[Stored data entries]
_ _ _ _ _

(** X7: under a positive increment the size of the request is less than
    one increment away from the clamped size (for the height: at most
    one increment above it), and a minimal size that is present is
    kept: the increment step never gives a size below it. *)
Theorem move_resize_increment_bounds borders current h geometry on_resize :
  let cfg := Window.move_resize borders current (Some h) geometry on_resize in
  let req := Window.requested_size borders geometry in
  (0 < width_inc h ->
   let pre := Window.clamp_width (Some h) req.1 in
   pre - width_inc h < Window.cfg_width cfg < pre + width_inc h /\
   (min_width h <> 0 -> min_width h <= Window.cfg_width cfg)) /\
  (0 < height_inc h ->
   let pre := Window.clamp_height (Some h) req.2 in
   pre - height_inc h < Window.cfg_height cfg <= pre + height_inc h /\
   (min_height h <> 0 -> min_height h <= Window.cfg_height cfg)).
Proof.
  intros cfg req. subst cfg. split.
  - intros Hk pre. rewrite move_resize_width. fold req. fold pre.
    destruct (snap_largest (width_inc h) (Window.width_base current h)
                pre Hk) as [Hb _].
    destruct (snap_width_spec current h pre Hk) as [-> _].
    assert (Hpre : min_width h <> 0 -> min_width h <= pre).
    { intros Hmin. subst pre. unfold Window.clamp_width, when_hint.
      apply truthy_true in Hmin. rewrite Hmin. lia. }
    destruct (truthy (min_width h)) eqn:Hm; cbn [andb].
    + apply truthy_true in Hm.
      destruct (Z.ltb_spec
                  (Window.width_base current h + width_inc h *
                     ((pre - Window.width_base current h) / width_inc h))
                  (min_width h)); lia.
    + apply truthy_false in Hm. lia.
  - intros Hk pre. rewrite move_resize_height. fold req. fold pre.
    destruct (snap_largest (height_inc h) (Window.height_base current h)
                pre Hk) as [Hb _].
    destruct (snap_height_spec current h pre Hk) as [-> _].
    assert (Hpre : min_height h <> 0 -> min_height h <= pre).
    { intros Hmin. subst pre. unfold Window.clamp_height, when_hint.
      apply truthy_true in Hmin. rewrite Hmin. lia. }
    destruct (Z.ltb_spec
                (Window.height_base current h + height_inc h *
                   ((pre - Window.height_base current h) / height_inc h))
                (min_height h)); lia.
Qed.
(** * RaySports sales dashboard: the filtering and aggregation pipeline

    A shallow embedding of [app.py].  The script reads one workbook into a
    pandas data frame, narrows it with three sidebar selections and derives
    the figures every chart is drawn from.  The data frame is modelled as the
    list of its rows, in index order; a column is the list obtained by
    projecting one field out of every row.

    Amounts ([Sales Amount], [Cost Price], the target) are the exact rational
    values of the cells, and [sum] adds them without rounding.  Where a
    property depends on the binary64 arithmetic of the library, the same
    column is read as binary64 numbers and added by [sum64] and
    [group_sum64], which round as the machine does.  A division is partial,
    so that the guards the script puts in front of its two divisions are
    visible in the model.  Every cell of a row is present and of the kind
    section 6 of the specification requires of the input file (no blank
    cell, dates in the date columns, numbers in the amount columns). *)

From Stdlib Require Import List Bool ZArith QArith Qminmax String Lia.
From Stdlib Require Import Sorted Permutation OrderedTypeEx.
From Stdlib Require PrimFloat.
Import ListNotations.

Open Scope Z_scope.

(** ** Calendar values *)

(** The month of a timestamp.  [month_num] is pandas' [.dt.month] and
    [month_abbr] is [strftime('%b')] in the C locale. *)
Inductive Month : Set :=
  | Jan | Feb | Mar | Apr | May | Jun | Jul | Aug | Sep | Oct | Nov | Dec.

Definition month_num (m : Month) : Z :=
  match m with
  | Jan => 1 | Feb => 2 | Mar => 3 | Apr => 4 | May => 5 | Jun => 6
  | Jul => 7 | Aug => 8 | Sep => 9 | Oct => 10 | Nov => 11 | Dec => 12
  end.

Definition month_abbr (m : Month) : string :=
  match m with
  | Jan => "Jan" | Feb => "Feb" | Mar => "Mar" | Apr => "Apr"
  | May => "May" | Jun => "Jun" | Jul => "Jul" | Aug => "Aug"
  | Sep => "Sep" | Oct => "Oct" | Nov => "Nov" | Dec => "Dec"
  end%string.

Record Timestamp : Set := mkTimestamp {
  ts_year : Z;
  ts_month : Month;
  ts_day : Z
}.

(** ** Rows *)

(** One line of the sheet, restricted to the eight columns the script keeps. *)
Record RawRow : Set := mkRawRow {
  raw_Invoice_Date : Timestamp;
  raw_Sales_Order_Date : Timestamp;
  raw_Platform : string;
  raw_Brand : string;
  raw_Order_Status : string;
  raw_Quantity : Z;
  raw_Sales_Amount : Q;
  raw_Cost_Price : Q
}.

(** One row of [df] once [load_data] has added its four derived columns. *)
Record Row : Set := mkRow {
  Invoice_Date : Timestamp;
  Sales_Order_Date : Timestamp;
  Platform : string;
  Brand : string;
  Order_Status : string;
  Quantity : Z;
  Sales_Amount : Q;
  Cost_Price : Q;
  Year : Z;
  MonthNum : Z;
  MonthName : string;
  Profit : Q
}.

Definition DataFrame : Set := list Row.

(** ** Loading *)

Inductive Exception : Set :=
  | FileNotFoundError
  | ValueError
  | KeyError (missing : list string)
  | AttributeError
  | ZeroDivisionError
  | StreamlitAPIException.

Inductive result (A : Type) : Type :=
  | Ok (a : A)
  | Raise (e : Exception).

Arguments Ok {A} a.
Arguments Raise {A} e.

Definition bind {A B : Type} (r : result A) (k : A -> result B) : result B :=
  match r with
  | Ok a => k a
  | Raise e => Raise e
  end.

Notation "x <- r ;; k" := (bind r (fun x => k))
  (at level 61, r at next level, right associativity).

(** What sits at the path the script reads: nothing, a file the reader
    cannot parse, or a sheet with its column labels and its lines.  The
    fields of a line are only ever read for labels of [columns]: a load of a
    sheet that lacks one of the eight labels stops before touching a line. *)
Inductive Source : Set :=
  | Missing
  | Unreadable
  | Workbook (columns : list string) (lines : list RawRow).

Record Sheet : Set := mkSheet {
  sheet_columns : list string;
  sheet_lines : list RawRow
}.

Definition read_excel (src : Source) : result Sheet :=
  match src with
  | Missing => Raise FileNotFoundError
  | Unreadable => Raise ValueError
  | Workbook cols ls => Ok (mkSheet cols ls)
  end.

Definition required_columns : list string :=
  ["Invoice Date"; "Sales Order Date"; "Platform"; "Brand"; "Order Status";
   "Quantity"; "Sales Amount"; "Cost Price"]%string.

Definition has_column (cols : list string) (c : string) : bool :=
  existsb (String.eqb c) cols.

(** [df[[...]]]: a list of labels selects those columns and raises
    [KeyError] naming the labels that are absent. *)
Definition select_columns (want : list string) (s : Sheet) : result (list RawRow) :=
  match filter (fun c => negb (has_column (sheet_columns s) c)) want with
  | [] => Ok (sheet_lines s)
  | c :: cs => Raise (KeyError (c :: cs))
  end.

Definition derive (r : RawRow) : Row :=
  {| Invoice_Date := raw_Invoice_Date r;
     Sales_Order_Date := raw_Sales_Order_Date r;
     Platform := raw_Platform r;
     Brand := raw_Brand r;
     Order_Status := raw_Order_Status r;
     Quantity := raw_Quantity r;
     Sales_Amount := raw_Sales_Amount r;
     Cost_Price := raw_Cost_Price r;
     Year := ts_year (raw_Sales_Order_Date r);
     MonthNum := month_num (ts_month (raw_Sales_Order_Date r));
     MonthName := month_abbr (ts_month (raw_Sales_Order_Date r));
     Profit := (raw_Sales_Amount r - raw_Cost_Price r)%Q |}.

_ _ _ _ _

Aim of the task:
In the lines above, locate the string "borders". Copy every line where it occurs.

Answer to the exercise:
Theorem move_resize_increment_bounds borders current h geometry on_resize :
  let cfg := Window.move_resize borders current (Some h) geometry on_resize in
  let req := Window.requested_size borders geometry in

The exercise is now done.